Why Malpractice Settlements Are Higher
The $242,000 average malpractice settlement dwarfs the $27,373 average for auto bodily injury claims. Several factors explain this gap. Medical errors often produce severe, permanent injuries. Surgical mistakes, missed diagnoses that allow conditions to worsen, and medication errors can result in disabilities, organ damage, or death. The economic damages alone, including corrective surgery, extended rehabilitation, and years of lost income, push these cases into higher territory before non-economic damages like pain and suffering are even calculated.
Settlement Averages by Case Type
The Standard of Care Requirement
Medical malpractice cases hinge on proving that a healthcare provider deviated from the accepted standard of care. This means demonstrating that a competent doctor or nurse in the same specialty, facing the same circumstances, would have acted differently. Establishing this standard almost always requires testimony from medical experts who can explain to a jury what should have happened and how the provider's deviation caused the patient's harm. Hiring these experts adds significant cost to malpractice cases, which is one reason attorneys are selective about which cases they accept.
Common Types of Medical Malpractice
Diagnostic errors are the most frequent category. Missed cancer diagnoses, delayed identification of heart attacks, and incorrect readings of imaging studies account for a significant portion of claims. Surgical errors follow closely, including wrong-site surgery, instruments left inside patients, and nerve damage during procedures. Medication errors, including wrong dosages, dangerous drug interactions, and pharmacy mix-ups, round out the top three. Birth injuries, including cerebral palsy caused by oxygen deprivation during delivery, produce some of the largest verdicts because they involve lifetime care costs for the affected child.

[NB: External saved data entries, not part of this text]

(** The scanning loop of [is_single_json_container]; an empty remainder when
    the stack empties is [index == end - 1]. *)
Fixpoint container_scan (stack : list Z) (in_string escaped : bool) (l : bytes) : bool :=
  match l with
  | [] => false
  | byte :: l' =>
      if in_string then
        if escaped then container_scan stack true false l'
        else if byte =? 92 then container_scan stack true true l'
        else if byte =? 34 then container_scan stack false false l'
        else container_scan stack true false l'
      else if byte =? 34 then container_scan stack true escaped l'
      else if byte =? 123 then container_scan (125 :: stack) false escaped l'
      else if byte =? 91 then container_scan (93 :: stack) false escaped l'
      else if (byte =? 125) || (byte =? 93) then
        match stack with
        | [] => false
        | top :: stack' =>
            if negb (byte =? top) then false
            else match stack' with
                 | [] => match l' with [] => true | _ => false end
                 | _ => container_scan stack' false escaped l'
                 end
        end
      else container_scan stack false escaped l'
  end.

Definition is_single_json_container (body : bytes) : bool :=
  match strip_by is_json_ws body with
  | [] => false
  | c :: l =>
      if c =? 123 then container_scan [125] false false l
      else if c =? 91 then container_scan [93] false false l
      else false
  end.

Definition datastore_body_content_type (body : bytes) : pystr :=
  if is_single_json_container body then s! "application/json"
  else s! "application/octet-stream".

(** * Datastore payloads *)

Definition _read_sized_value (data : bytes) (offset end_ : Z) : result (option bytes * Z) :=
  if end_ <? offset + 4 then Ok (None, offset) else
  size ← _u32 data offset;
  let value_start := offset + 4 in
  let value_end := value_start + size in
  if (4096 <? size) || (end_ <? value_end) then Ok (None, offset)
  else Ok (Some (zslice value_start value_end data), value_end).

Definition _decode_header_value (value : bytes) : option pystr :=
  if existsb (λ byte, (byte <? 0x20) || (0x7E <? byte)) value then None
  else match ascii_encode value with
       | Err _ => None
       | Ok v => let decoded := strip v in
                 if zl_eqb decoded [] then None else Some decoded
       end.

(** The header loop of [_parse_utom_response]: it returns the ETag.  Each round
    that continues consumes at least eight bytes, so the length of the response
    is enough fuel whatever [count] says (see [utom_headers_fuel]). *)
Fixpoint utom_headers (fuel : nat) (response : bytes) (metadata_end count offset : Z)
    (etag : option pystr) : result (option pystr) :=
  match fuel with
  | O => Ok etag
  | S fuel =>
      if count <=? 0 then Ok etag else
      '(name, offset) ← _read_sized_value response offset metadata_end;
      '(value, offset) ← _read_sized_value response offset metadata_end;
      match name, value with
      | Some name, Some value =>
          let etag :=
            match _decode_header_value name with
            | Some decoded_name =>
                if zl_eqb (lower decoded_name) (s! "etag")
                then _decode_header_value value else etag
            | None => etag
            end in
          utom_headers fuel response metadata_end (count - 1) offset etag
      | _, _ => Ok etag
      end
  end.

Definition in_status_range (s : Z) : bool := (100 <=? s) && (s <=? 599).

Definition _parse_utom_response (response : bytes)
    : result (option (bytes * option pystr * option Z)) :=
  if (zlen response <? 28) || negb (starts_with (s! "UTOM") response) then Ok None else
  metadata_len ← _u32 response 16;
  let metadata_end := 20 + metadata_len in
  if (zlen response <? metadata_end) || (metadata_len <? 8) then Ok None else
  raw_status ← _u32 response 20;
  let status := if in_status_range raw_status then Some raw_status else None in
  header_count ← _u32 response 24;
  etag ← utom_headers (length response) response metadata_end header_count 28 None;
  Ok (Some (zdrop metadata_end response, etag, status)).

Definition _split_text_http_response (response : bytes) : option (bytes * bytes) :=
  if negb (starts_with (s! "HTTP/") response) then None else
  match find_sub [13; 10; 13; 10] response with
  | Some index => Some (ztake index response, zdrop (index + 4) response)
  | None =>
      match find_sub [10; 10] response with
      | Some index => Some (ztake index response, zdrop (index + 2) response)
      | None => None
      end
  end.

Definition _parse_text_status (status_line : pystr) : option Z :=
  match split_ws 2 (strip status_line) with
  | _ :: code :: _ =>
      s ← int10 code; if in_status_range s then Some s else None
  | _ => None
  end.

(** One header line updates the ETag found so far. *)
Definition text_header (etag : option pystr) (line : pystr) : option pystr :=
  let '(name, separator, value) := partition_on 58 line in
  if separator && zl_eqb (lower (strip name)) (s! "etag")
  then let value := strip value in if zl_eqb value [] then None else Some value
  else etag.

Definition _parse_text_http_response (response : bytes)
    : option (bytes * option pystr * option Z) :=
  '(header_block, body) ← _split_text_http_response response;
  let text := header_block in
  let lines := split_on 10 (replace [13] [10] (replace [13; 10] [10] text)) in
  let status := _parse_text_status (default [] (head lines)) in
  Some (body, foldl text_header None (tail lines), status).

Definition parse_datastore_response (response : bytes) (classify_body : bool)
    : result DatastorePayload :=
  utom ← _parse_utom_response response;
  let parsed :=
    match utom with
    | Some p => Some p
    | None => _parse_text_http_response response
    end in
  let '(body, etag, status) :=
    match parsed with None => (response, None, None) | Some p => p end in
  Ok {| body := body; etag := etag; status := status;
        content_type := if classify_body
                        then Some (datastore_body_content_type body) else None |}.

Definition extract_response_etag (response : bytes) : result (option pystr) :=
  p ← parse_datastore_response response false; Ok (etag p).
Definition response_status_code (response : bytes) : result (option Z) :=
  p ← parse_datastore_response response false; Ok (status p).
Definition extract_datastore_body (response : bytes) : result bytes :=
  p ← parse_datastore_response response false; Ok (body p).
(** Changes of the counters alone. *)
Lemma collecting_ok_same k c c' :
  c_frames c' = c_frames c → c_total c' = c_total c → c_reads c' = c_reads c →
  collecting_ok k c → collecting_ok k c'.
Proof. intros E1 E2 E3 []. constructor; rewrite ?E1, ?E2, ?E3; done. Qed.

Lemma collecting_ok_frame k c f p :
  collecting_ok k c → parse_response_frame p (cc_expected k) = Ok f →
  zlen (c_frames (with_frame f (zlen p) c)) <= cc_max_frames k →
  c_total (with_frame f (zlen p) c) <= cc_max_bytes k →
  if final f then finished k (with_frame f (zlen p) c)
  else collecting_ok k (with_frame f (zlen p) c).
Proof.
  intros Hc Hp Hf Ht. destruct (final f) eqn:Ef.
  - exists c, f, (zlen p). pose proof (co_reads _ _ Hc).
    split_and!; eauto. simpl. lia.
  - destruct Hc. constructor; simpl in *; try done; apply Forall_app; eauto.
Qed.

(** The outcome of a round or of a part of one. *)
Definition round_post (k : collect_cfg) (r : result (collecting * bool)) (s : St (W:=W)) : Prop :=
  match r with
  | Ok (c, true) => finished k c
  | Ok (c, false) => collecting_ok k c
  | Err _ => True
  end.

Lemma fail_post k c e : triple (λ _, True) (fail k c e) (round_post k).
Proof.
  intros s _. destruct (fail k c e s) as [[a|e'] s'] eqn:E; simpl; [|done].
  by apply fail_not_ok in E.
Qed.

Lemma check_ignored_post k c :
  collecting_ok k c → triple (λ _, True) (check_ignored k c) (round_post k).
Proof.
  intros Hc. unfold check_ignored. apply triple_if; intros _; [apply fail_post|].
  by intros s _.
Qed.

Lemma stale_packet_post k c p m :
  collecting_ok k c → triple (λ _, True) (stale_packet k c p m) (round_post k).
Proof.
  intros Hc. unfold stale_packet. destruct (parse_response_frame p m) as [f|e].
  - eapply triple_bind with (R := λ _ _, True).
    { intros s _. by destruct (ack s) as [[]]. }
    intros _. apply triple_if; intros _; [apply fail_post|].
    apply triple_if; intros _; [apply fail_post|]. intros s _. simpl.
    destruct (bool_decide _), (final f); by eapply collecting_ok_same, Hc.
  - destruct e; try (by intros s _).
    eapply triple_bind with (R := λ _ _, True).
    { intros s _. by destruct (ack s) as [[]]. }
    intros _. apply check_ignored_post. by eapply collecting_ok_same, Hc.
Qed.

Lemma current_packet_post k c p m :
  collecting_ok k c → triple (λ _, True) (current_packet k c p m) (round_post k).
Proof.
  intros Hc. unfold current_packet.
  destruct (parse_response_frame p (cc_expected k)) as [f|e] eqn:Ep.
  - apply triple_if; intros E1; [apply fail_post|].
    eapply triple_bind with (R := λ _ _, True).
    { intros s _. by destruct (ack s) as [[]]. }
    intros _. apply triple_if; intros E2; [apply fail_post|]. intros s _. simpl. zbool.
    pose proof (collecting_ok_frame k c f p Hc Ep E1 E2). by destruct (final f).
  - destruct e; try (by intros s _). apply triple_if; intros _; [apply fail_post|].
    apply check_ignored_post. by eapply collecting_ok_same, Hc.
Qed.

Lemma handle_packet_post k c p :
  collecting_ok k c → triple (λ _, True) (handle_packet k c p) (round_post k).
Proof.
  intros Hc. unfold handle_packet. apply triple_if; intros _.
  { intros s _. by eapply collecting_ok_same, Hc. }
  apply triple_if; intros _.
  - eapply triple_bind with (R := λ _ _, True).
    { intros s _. by destruct (_response_message_seq p). }
    intros [m|]; [|by apply current_packet_post].
    apply triple_if; intros _; [by apply stale_packet_post | by apply current_packet_post].
  - apply check_ignored_post. by eapply collecting_ok_same, Hc.
Qed.

Lemma collect_round_post k cb c :
  collecting_ok k c → triple (λ _, True) (collect_round k cb c) (round_post k).
Proof.
  intros Hc. unfold collect_round.
  eapply triple_bind with (R := λ _ _, True); [by intros s _; case_match|].
  intros []; [apply fail_post|]. apply triple_if; intros Er; [apply fail_post|]. zbool.
  eapply triple_bind with (R := λ _ _, True); [by intros s _; case_match|].
  intros now. apply triple_if; intros _; [apply fail_post|].
  eapply triple_bind with (R := λ _ _, True); [by intros s _; case_match|].
  assert (collecting_ok k (with_reads (c_reads c + 1) c)) as Hc'.
  { destruct Hc. constructor; simpl; try done. lia. }
  intros p. apply triple_if; intros _.
  - eapply triple_bind with (R := λ _ _, True); [by intros s _; case_match|].
    intros [] s _; by eapply collecting_ok_same, Hc'.
  - apply handle_packet_post. by eapply collecting_ok_same, Hc'.
Qed.

(** The loop ends by its condition (two quiet reads) or by its [break], never
    for lack of fuel. *)
Lemma collect_loop_exit fuel k cb c :
  collecting_ok k c → cc_max_reads k - c_reads c <= Z.of_nat fuel →
  triple (λ _, True) (collect_loop (S fuel) k cb c)
    (λ r _, match r with
            | Ok c' => collecting_ok k c' ∧ 2 <= c_quiet c' ∨ finished k c'
            | Err _ => True
            end).
Proof.
  revert c. induction fuel as [|fuel IH]; intros c Hc Hf;
    rewrite collect_loop_S; apply triple_if; intros Eq; zbool;
    try (intros s _; left; split; [done|lia]);
    (eapply triple_bind with (R := λ '(c', stop) s,
       if stop : bool then finished k c'
       else collecting_ok k c' ∧ c_reads c < cc_max_reads k ∧ c_reads c' = c_reads c + 1);
     [| intros [c' []]; [by intros s Hs; right|] ]).
  1, 3: intros s _; destruct (collect_round k cb c s) as [[[c' []]|e] s'] eqn:E; simpl;
    try done; pose proof (collect_round_post k cb c Hc s I) as Hr; rewrite E in Hr;
    [done | apply collect_round_reads in E; by split].
  - intros s (_ & ? & ?). lia.
  - intros s (Hc' & ? & ?). apply (IH c' Hc'); [lia|done].
Qed.
Lemma collect_response_sound_witness :
  ∃ s', _collect_response_with 2 1024 600 16 4 4 no_callbacks (d0, late_world)
        = (Ok [123; 125], s') ∧ s'.2.2 = late_transfers ∧
        ∃ packets frames, framed late_transfers packets ∧ carried 2 packets frames ∧
          [123; 125] = concat (payload <$> frames).
Proof.
  assert (∃ s', _collect_response_with 2 1024 600 16 4 4 no_callbacks (d0, late_world)
                = (Ok [123; 125], s') ∧ s'.2.2 = late_transfers) as (s' & E & He)
    by (eexists; split; vm_compute; reflexivity).
  exists s'. split; [exact E|]. split; [exact He|].
  destruct (collect_response_sound 2 1024 600 16 4 4 no_callbacks (d0, late_world) [123; 125] s')
    as (ts & ps & frames & p & st & Hd & H1 & H2 & _ & H3 & _); try lia; try exact E.
  { apply no_callbacks_apart. }
  cbn in Hd. rewrite He in Hd. subst ts. exists ps, frames. split_and!; assumption.
Defined.
(** C29. A call on an open session, on every branch: the operation's result and
    the response it stored are passed on and the session is kept, also after an
    error of the request; an error that means the device is gone is turned into
    temporary unavailability, the session is closed and dropped, its last
    response stays visible and the next attempt is scheduled one retry delay
    after the loss. *)
Theorem call_outcomes op m w g d :
  managed_ok m → session m = Some (g, d) →
  let '(r, (d', w1)) := op d w in
  let '(r', (m', w')) := _call op (m, w) in
  managed_last_payload m' = session_payload d' ∧ managed_last_etag m' = session_etag d' ∧
  session_generation m' = session_generation m ∧
  match r with
  | Err e =>
      if is_reconnectable_device_loss e false then
        let '(now, w2) := clock w1 in
        r' = Err DatastoreDeviceUnavailable ∧ session m' = None ∧ state m' = Backoff ∧
        last_reconnect_error m' = Some e ∧ next_retry_at m' = now + retry_delay m ∧
        w' = (exit_session d' w2).2
      else r' = Err e ∧ session m' = Some (g, d') ∧ w' = w1
  | Ok b => r' = Ok b ∧ session m' = Some (g, d') ∧ w' = w1
  end.
Proof.
  intros Hm Hs.
  assert (state m = Available) as Hst by (apply (ok_available _ Hm); by rewrite Hs).
  assert (closed m = false) as Hc.
  { apply not_true_is_false. intros E%(ok_closed _ Hm). congruence. }
  pose proof (call_on_session op m w g d Hs Hc ltac:(congruence)) as E.
  destruct (op d w) as [r [d' w1]]. rewrite E. clear E.
  destruct r as [b|e]; [done|].
  destruct (is_reconnectable_device_loss e false); [|done].
  by destruct (clock w1) as [now w2].
Qed.
End Runs.

Arguments command : clear implicits.

(** * A device that stays away *)

(** The clock and the times at which the manager tried to open the device.  The
    [i]-th attempt takes [duration i] and fails with [failure i]. *)
Record away := {
  away_now : Z;
  attempts : list Z
}.

Section Away.
Context (failure : nat → exn) (duration : nat → Z).
Hypothesis failure_loss : ∀ i, is_reconnectable_device_loss (failure i) true = true.

Definition away_open (w : away) : result unit * away :=
  let i := length (attempts w) in
  (Err (failure i), {| away_now := away_now w + duration i;
                       attempts := attempts w ++ [away_now w] |}).

#[local] Instance away_session : SessionOps unit away := {
  clock := λ w, (away_now w, w);
  open_session := away_open;
  exit_session := λ _ w, (Ok tt, w);
  session_stats := λ _, None;
  session_etag := λ _, None;
  session_payload := λ _, None;
  session_supports_cancellable := λ _, false
}.

(** Time passes between calls. *)
Inductive away_event :=
  | Pass (dt : nat)
  | Ask (op : operation unit away).

Definition away_step (s : MSt unit away) (e : away_event) : MSt unit away :=
  match e with
  | Pass dt => (s.1, {| away_now := away_now s.2 + Z.of_nat dt; attempts := attempts s.2 |})
  | Ask op => (_call op s).2
  end.

(** The delay after the [i]-th failure. *)
Definition backoff (m : managed unit) (i : nat) : Z :=
  Z.min (max_delay m) (initial_delay m * 2 ^ Z.of_nat i).

Lemma backoff_S m i :
  0 <= initial_delay m <= max_delay m →
  Z.min (max_delay m) (Z.max (initial_delay m) (backoff m i * 2)) = backoff m (S i).
Proof.
  intros Hd. unfold backoff. rewrite Nat2Z.inj_succ, Z.pow_succ_r by lia.
  assert (1 <= 2 ^ Z.of_nat i) by (apply (Z.pow_le_mono_r 2 0); lia).
  assert (initial_delay m <= initial_delay m * 2 ^ Z.of_nat i) by nia.
  replace (initial_delay m * (2 * 2 ^ Z.of_nat i))
    with (2 * (initial_delay m * 2 ^ Z.of_nat i)) by lia.
  generalize dependent (initial_delay m * 2 ^ Z.of_nat i). intros; lia.
Qed.

(** Successive attempts are spaced by the time the earlier one took and its
    delay; the manager waits as long after the last one. *)
Record away_ok (initial maximum : Z) (s : MSt unit away) : Prop := {
  aw_initial : initial_delay s.1 = initial;
  aw_max : max_delay s.1 = maximum;
  aw_delays : 0 <= initial <= maximum;
  aw_open : session s.1 = None ∧ closed s.1 = false;
  aw_retry : retry_delay s.1 = backoff s.1 (length (attempts s.2));
  aw_last : ∀ l t, attempts s.2 = l ++ [t] →
      next_retry_at s.1 = t + duration (length l) + backoff s.1 (length l);
  aw_spaced : ∀ i t t', attempts s.2 !! i = Some t → attempts s.2 !! S i = Some t' →
      t + duration i + backoff s.1 i <= t'
}.

Lemma away_call_ok initial maximum op s :
  away_ok initial maximum s → away_ok initial maximum (_call op s).2.
Proof.
  intros Hok. destruct s as [m w]. destruct Hok as [Hi Hx Hd [Hs Hc] Hr Hl Hsp].
  simpl in *. pose proof (ensure_session_ensures m w) as He.
  destruct (_ensure_session (m, w)) as [r [m' w']] eqn:E.
  inversion He; subst; simplify_eq/=; try congruence;
    try (match goal with Ho : away_open _ = _ |- _ =>
           unfold away_open in Ho; injection Ho as <- <- end);
    try (match goal with Hf : is_reconnectable_device_loss (failure _) _ = false |- _ =>
           by rewrite failure_loss in Hf end).
  - rewrite (call_without_session _ _ _ _ _ _ E). simpl.
    destruct (bool_decide _); constructor; simpl; auto.
  - rewrite (call_without_session _ _ _ _ _ _ E). constructor; simpl; auto.
    + rewrite length_app, Nat.add_comm, Hr. exact (backoff_S m (length (attempts w1)) Hd).
    + intros l t [Hlt [= ->]]%app_inj_2; [|done]. rewrite Hr. by subst l.
    + intros i t t' Ht Ht'. apply lookup_app_Some in Ht' as [Ht' | [Hlen Ht']].
      * rewrite lookup_app_l in Ht by (apply lookup_lt_Some in Ht'; lia). eauto.
      * destruct (S i - length (attempts w1))%nat eqn:Ei; simplify_eq/=.
        assert (i < length (attempts w1))%nat as Hlt by lia.
        rewrite lookup_app_l in Ht by done.
        assert (∃ l, attempts w1 = l ++ [t] ∧ length l = i) as (l & El & <-).
        { exists (take i (attempts w1)). split; [|rewrite length_take; lia].
          rewrite <- (take_S_r _ _ _ Ht), take_ge by lia. done. }
        specialize (Hl l t El). change (backoff _ (length l)) with (backoff m (length l)). lia.
Qed.

Lemma away_step_ok initial maximum s e :
  away_ok initial maximum s → away_ok initial maximum (away_step s e).
Proof.
  intros Hok. destruct e as [dt|op]; [|by apply away_call_ok].
  destruct Hok. by constructor.
Qed.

Idaho's Malpractice Landscape
Idaho caps non-economic damages in personal injury cases at approximately $450,000, a figure that adjusts annually for inflation. This cap applies to malpractice cases as well, limiting the amount recoverable for pain and suffering regardless of how severe the injury. Economic damages, including medical costs and lost wages, have no cap. The state's two-year statute of limitations applies from the date the injury occurred or was discovered, with some exceptions for cases where the harm was not immediately apparent. Idaho's conservative jury tendencies mean that malpractice verdicts tend to fall below national averages, making thorough case preparation especially important.
What Makes a Viable Malpractice Claim
Not every bad medical outcome qualifies as malpractice. Medicine involves inherent risks, and known complications can occur even when providers follow every protocol. A viable claim requires evidence that the provider's specific deviation from the standard of care directly caused a measurable injury. Patients who believe they may have a case should request complete copies of their medical records, document the timeline of their symptoms and treatment, and seek a second medical opinion from a physician outside the original provider's practice. These records form the basis of the expert review that determines whether an attorney will take the case forward.